For the last 47 years, October 4th marked the date the Soviet Union launched Sputnik and started the government-sponsored space race. Now it also marks the date when a privately manned spacecraft started the quest of personal space transportation, and Brian Binnie played a key role as the pilot of the revolutionary SpaceShipOne. Born in 1953 in West Lafayette, Indiana, Binnie began dreaming of flight as a four-year-old boy. Binnie graduated from Brown University in 1975 with a degree in Aerospace Engineering. After earning advanced degrees from Brown and Princeton Universities, Binnie became an Ensign in the US Navy in 1978. During his naval career, Binnie logged over 4,300 flight hours in the Strike-Fighter community.
He completed five operational carrier tours that included 490 arrested landings as well as combat operations associated with Operations DESERT SHIELD, DESERT STORM, and SOUTHERN WATCH. During Operation DESERT STORM he flew 33 combat missions over Iraq in the F/A-18 as a member of VFA-195. In his career, Binnie completed the Naval Aviation Safety School and the Naval Test Pilot School. He spent 13 years in flight-test activities working at each of the Navy's three principal research, development, testing, and evaluation sites. While a test pilot for the Navy, Binnie evaluated systems for the A-6E Intruder, A-7E Corsair II, and F/A-18 Hornet. In 1998, Binnie retired as a Commander from the Navy. After returning to the civilian world, Binnie went to work as a test pilot for Rotary Rocket, the company that developed a unique rocket powered vehicle called the Roton.
At the same time, he developed a close working relationship with Burt Rutan's team at Scaled Composites, and Binnie joined their team in 2000. The team's goal became the Ansari X Prize, a $10 million competition offered to help jumpstart the space tourism industry. Binnie's role was to pilot the team's entry-SpaceShipOne. The task for Scaled Composites was not easy. To win the cash prize, Rutan's team had to privately finance, build, and launch a spaceship to 100 kilometers (62.5 miles), return it safely to Earth, and repeat the launch with the same vehicle within two weeks. As the project progressed, Binnie completed 54 test flights in the White Knight mother ship and the SpaceShipOne spacecraft.
On December 17, 2003, the 100th anniversary of the Wright brothers' first powered flight, Binnie piloted the first powered test flight of SpaceShipOne. Flight 11P reached a top speed of Mach 1.2 and an altitude of 67,800 feet. Mike Melvill successfully piloted SpaceShipOne more than 62 miles high on September 29, 2004, thus completing the first flight for the X Prize. On October 4, 2004, Binnie piloted SpaceShipOne to a record altitude of 367,442 feet and captured the X Prize for Rutan's team. Over his entire flying career Binnie logged over 4,600 hours of flight time in 62 different aircraft. Binnie is an Associate Fellow of the Society of Experimental Test Pilots and has published many technical articles. He lives in Rosamond, California with his wife "Bub" of 24 years and has three children: Justin, Jonathan, and Jennifer.

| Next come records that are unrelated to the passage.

(** * Contrastive RL: logger factory, wandb sink and agent assembler

    A shallow embedding of [src/default.py], [src/contrastive/wandb_logger.py]
    and [src/contrastive/agents.py].

    Python dictionaries with string keys are finite maps ([gmap string _]),
    Python lists are lists, [float] values (clock readings, learning rates)
    are rationals, exceptions are a sum type, and the module globals together
    with the effects on the outside world (standard output, the wandb SDK, the
    sinks of the acme library) are a [World] threaded through a small
    state-and-exception monad. *)

From Stdlib Require Import ZArith QArith Lqa DecimalString.
From stdpp Require Import base option list strings gmap fin_maps fin_map_dom.

Local Open Scope string_scope.
Local Open Scope list_scope.

(** ** Python values *)

Module Py.

(** The values that occur in metric records and in configuration
    dictionaries ([Mapping[str, Any]]). *)
#[warnings="-register-all"] Inductive Value :=
| VNone
| VBool (b : bool)
| VInt (z : Z)
| VFloat (q : Q)
| VStr (s : string)
| VSeq (l : list Value).

(** [v is None] *)
Definition is_None (v : Value) : bool :=
  match v with VNone => true | _ => false end.

(** [data.get(key, None)] *)
Definition get (data : gmap string Value) (key : string) : Value :=
  default VNone (data !! key).

(** [str(z)] for an [int]. *)
Definition str (z : Z) : string := NilZero.string_of_int (Z.to_int z).

(** Exceptions, all of them subclasses of [Exception]. *)
Inductive Exc :=
| ImportError (msg : string)
| RuntimeError (msg : string)
| AssertionError
| TypeError (msg : string)
| ValueError (msg : string)
| OtherException (msg : string).

(** [str(e)] *)
Definition exc_str (e : Exc) : string :=
  match e with
  | ImportError m | RuntimeError m | TypeError m | ValueError m
  | OtherException m => m
  | AssertionError => ""
  end.

(** An opaque reference to a Python object (a callable, a factory). *)
Inductive Object := Obj (id : nat).

End Py.

Import Py.

Abbreviation dict := (gmap string Value).

(** ** The outside world *)

(** A wandb run handle. *)
Inductive Run := RunHandle (id : nat).

(** Keyword arguments of [wandb.init]. *)
Record InitArgs := {
  ia_project : string;
  ia_entity : option string;
  ia_config : option dict;
  ia_group : option string;
  ia_name : option string;
  ia_tags : option (list string);
  ia_notes : option string;
  ia_mode : string;
  ia_reinit : bool;
}.

(** What the program does to its environment, in program order. *)
Inductive Event :=
| EvPrint (line : string)
| EvWandbInit (args : InitArgs)
| EvWandbLog (data : dict) (step : option Z)
| EvTerminalWrite (label : string) (values : dict)
| EvCSVWrite (label : string) (directory_or_file : string) (values : dict).

(** The module globals [WANDB_AVAILABLE] (of [contrastive/wandb_logger.py])
    and [WANDB_LOGGER_AVAILABLE] (of [default.py]), the SDK's [wandb.run],
    what a call of [wandb.init] would do (raise, or return a run), the
    reading of [time.time()], and the events so far. *)
Record World := {
  WANDB_AVAILABLE : bool;
  WANDB_LOGGER_AVAILABLE : bool;
  wandb_run : option Run;
  wandb_init_outcome : InitArgs -> Exc + option Run;
  clock : Q;
  events : list Event;
}.

Definition emit (e : Event) (w : World) : World :=
  {| WANDB_AVAILABLE := WANDB_AVAILABLE w;
     WANDB_LOGGER_AVAILABLE := WANDB_LOGGER_AVAILABLE w;
     wandb_run := wandb_run w;
     wandb_init_outcome := wandb_init_outcome w;
     clock := clock w;
     events := events w ++ [e] |}.

Definition set_wandb_run (r : option Run) (w : World) : World :=
  {| WANDB_AVAILABLE := WANDB_AVAILABLE w;
     WANDB_LOGGER_AVAILABLE := WANDB_LOGGER_AVAILABLE w;
     wandb_run := r;
     wandb_init_outcome := wandb_init_outcome w;
     clock := clock w;
     events := events w |}.

(** The environment lets time pass. *)
Definition set_clock (t : Q) (w : World) : World :=
  {| WANDB_AVAILABLE := WANDB_AVAILABLE w;
     WANDB_LOGGER_AVAILABLE := WANDB_LOGGER_AVAILABLE w;
     wandb_run := wandb_run w;
     wandb_init_outcome := wandb_init_outcome w;
     clock := t;
     events := events w |}.

(** ** State and exceptions *)

Definition M (A : Type) : Type := World -> (Exc + A) * World.

Definition ret {A} (a : A) : M A := fun w => (inr a, w).

Definition bind {A B} (m : M A) (k : A -> M B) : M B :=
  fun w =>
    match m w with
    | (inl e, w') => (inl e, w')
    | (inr a, w') => k a w'
    end.

Definition raise {A} (e : Exc) : M A := fun w => (inl e, w).

(** [try: body  except Exception as e: handler(e)] *)
Definition try_except {A} (body : M A) (handler : Exc -> M A) : M A :=
  fun w =>
    match body w with
    | (inl e, w') => handler e w'
    | (inr a, w') => (inr a, w')
    end.

Definition read {A} (f : World -> A) : M A := fun w => (inr (f w), w).

Definition effect (e : Event) : M unit := fun w => (inr tt, emit e w).

Notation "x <- c1 ;; c2" := (bind c1 (fun x => c2))
  (at level 100, c1 at next level, right associativity).
Notation "c1 ;;; c2" := (bind c1 (fun _ => c2))
  (at level 100, right associativity).

(** [print(line)] *)
Definition print (line : string) : M unit := effect (EvPrint line).

(** [time.time()] *)
Definition time_time : M Q := read clock.

(** [wandb.init] called with the keyword arguments [args]: the SDK raises,
    or returns the run, which is then also what [wandb.run] holds. *)
Definition wandb_init (args : InitArgs) : M (option Run) :=
  fun w =>
    let w1 := emit (EvWandbInit args) w in
    match wandb_init_outcome w args with
    | inl e => (inl e, w1)
    | inr r => (inr r, set_wandb_run r w1)
    end.

(** ** [contrastive/wandb_logger.py] *)

Record WandbLogger := {
  _label : string;
  _time : Q;
  _run : option Run;
}.

(** The messages of the two exceptions of the constructor. *)
Definition not_installed : string :=
  "wandb is not installed. Install it with: pip install wandb".

Definition run_not_initialized : string :=
  "Wandb run not initialized. Either set init_wandb=True or "
  +:+ "initialize wandb before creating the logger.".

Definition WandbLogger_init
    (label : string) (project : string) (entity : option string)
    (config : option dict) (group name : option string)
    (tags : option (list string)) (notes : option string) (mode : string)
    (init_wandb : bool) : M WandbLogger :=
  available <- read WANDB_AVAILABLE ;;
  if negb available then
    raise (ImportError not_installed)
  else
    now <- time_time ;;
    run <- (if init_wandb then
              current <- read wandb_run ;;
              match current with
              | None =>
                  wandb_init {| ia_project := project; ia_entity := entity;
                                ia_config := config; ia_group := group;
                                ia_name := name; ia_tags := tags;
                                ia_notes := notes; ia_mode := mode;
                                ia_reinit := false |}
              | Some r => ret (Some r)
              end
            else read wandb_run) ;;
    match run with
    | None => raise (RuntimeError run_not_initialized)
    | Some _ => ret {| _label := label; _time := now; _run := run |}
    end.

(** The key [f"{self._label}/{key}"]. *)
Definition prefix_key (label key : string) : string := label +:+ "/" +:+ key.
(** * Verification of python-twitter: status-length estimation, URL
    detection, media-file validation and the response-object models.

    Definitions come first, module by module:
    - [Sre]: the part of Python's backtracking regular-expression engine
      that [twitter_utils.URL_REGEXP] exercises;
    - [TwitterUtils]: the label list, the pattern,
      [calc_expected_status_length] and [is_url] of
      [twitter/twitter_utils.py];
    - [MediaFile]: [parse_media_file] of the same file, over a model of
      the file system and of the stream objects;
    - [Models]: [twitter/models.py];
    - [SreSpec] and [ModelsSpec]: the notions the statements use.
    The proofs follow in [SreFacts], [TwitterUtilsFacts],
    [MediaFileFacts] and [ModelsFacts]. *)

From Stdlib Require Import ZArith NArith List String Ascii Bool Lia.
From stdpp Require Import gmap strings list fin_maps sorting.
Import ListNotations.

Set Warnings "-register-all".

(** A Python 3 [str] is a sequence of Unicode code points; [len] counts
    code points. *)
Definition pystr := list N.

(** Source literals are UTF-8 (the file declares [# encoding: utf-8]);
    [utf8] decodes a literal into its code points. *)
Fixpoint utf8_go (bs : list N) (need : nat) (acc : N) : pystr :=
  match bs with
  | [] => []
  | b :: bs' =>
      match need with
      | O =>
          if (b <? 128)%N then b :: utf8_go bs' 0 0%N
          else if (b <? 224)%N then utf8_go bs' 1 (b - 192)%N
          else if (b <? 240)%N then utf8_go bs' 2 (b - 224)%N
          else utf8_go bs' 3 (b - 240)%N
      | S O => (acc * 64 + (b - 128))%N :: utf8_go bs' 0 0%N
      | S n => utf8_go bs' n (acc * 64 + (b - 128))%N
      end
  end.

Definition utf8 (s : string) : pystr :=
  utf8_go (map N_of_ascii (list_ascii_of_string s)) 0 0%N.

(** ** Exceptions *)

(** Modelled from the spec: the class [TwitterError] is imported from the
    package and is not among the sources; the spec describes it as one
    structured error kind that carries a human-readable message.  The
    other constructors are the built-in exceptions that the modelled
    operations raise. *)
Inductive exn :=
| TwitterError (message : string)
| OSError                         (* open() of a missing file *)
| URLError                        (* urlopen() of an unreachable URL *)
| ValueError                      (* I/O operation on a closed file *)
| UnsupportedOperation            (* seek() on a stream that cannot seek *)
| AttributeError                  (* the object lacks the attribute *)
| TypeError.                      (* the object is of the wrong kind *)

Inductive result (A : Type) :=
| Ok (a : A)
| Raise (e : exn).
Arguments Ok {A} a.
Arguments Raise {A} e.

Module Sre.

(** ** Character tests *)

Definition in_range (lo hi c : N) : bool := (lo <=? c)%N && (c <=? hi)%N.

Definition ascii_lower (c : N) : N :=
  if in_range 65 90 c then (c + 32)%N else c.

Definition ascii_upper (c : N) : N :=
  if in_range 97 122 c then (c - 32)%N else c.

(** [\w] on ASCII: letters, digits and the underscore. *)
Definition ascii_word (c : N) : bool :=
  in_range 97 122 c || in_range 65 90 c || in_range 48 57 c || (c =? 95)%N.

(** The only code points above 127 that ignore-case matching identifies
    with an ASCII letter: U+0130 and U+0131 with [i], U+017F with [s],
    U+212A with [k]. *)
Definition ascii_equiv (p : N) : option N :=
  if (p =? 304)%N || (p =? 305)%N then Some 105%N
  else if (p =? 383)%N then Some 115%N
  else if (p =? 8490)%N then Some 107%N
  else None.

(** One member of a character set [[...]]. *)
Inductive item :=
| Category_word                (* \w *)
| ItemLit (c : N)
| ItemRange (lo hi : N).

(** The pattern operators that URL_REGEXP is built from.  [x+] is
    [Seq x (Star x)] and [x?] is [Branch x Empty]: the greedy order of
    attempts is the same. *)
Inductive regex :=
| Empty
| Literal (c : N)
| AnyNoNL                      (* . without DOTALL *)
| In (items : list item)
| AtBoundary                   (* \b *)
| Seq (r1 r2 : regex)
| Branch (r1 r2 : regex)
| Star (r : regex).

Definition Plus (r : regex) : regex := Seq r (Star r).
Definition Opt (r : regex) : regex := Branch r Empty.

Definition literals (s : pystr) : regex :=
  fold_right (fun c r => Seq (Literal c) r) Empty s.

(** [a|b|...]: the alternatives are tried in order.  The empty set
    [In []] never matches. *)
Fixpoint branches (rs : list regex) : regex :=
  match rs with
  | [] => In []
  | [r] => r
  | r :: rs' => Branch r (branches rs')
  end.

On October 4, 2004, Brian Binnie rocketed SpaceShipOne into history. He piloted the first privately manned spacecraft to exceed an altitude of 328,000 feet twice within the span of a 14-day period and claimed the $10 million dollar Ansari X prize. Additionally, Brian Binnie broke the altitude record set on August 22, 1963, by Joseph A. Walker, who flew the X-15 to an unofficial world altitude record of 354,200 feet. Brian Binnie's SpaceShipOne flight carried him all the way to 367,442 feet or 69.6 miles above the Earth's surface.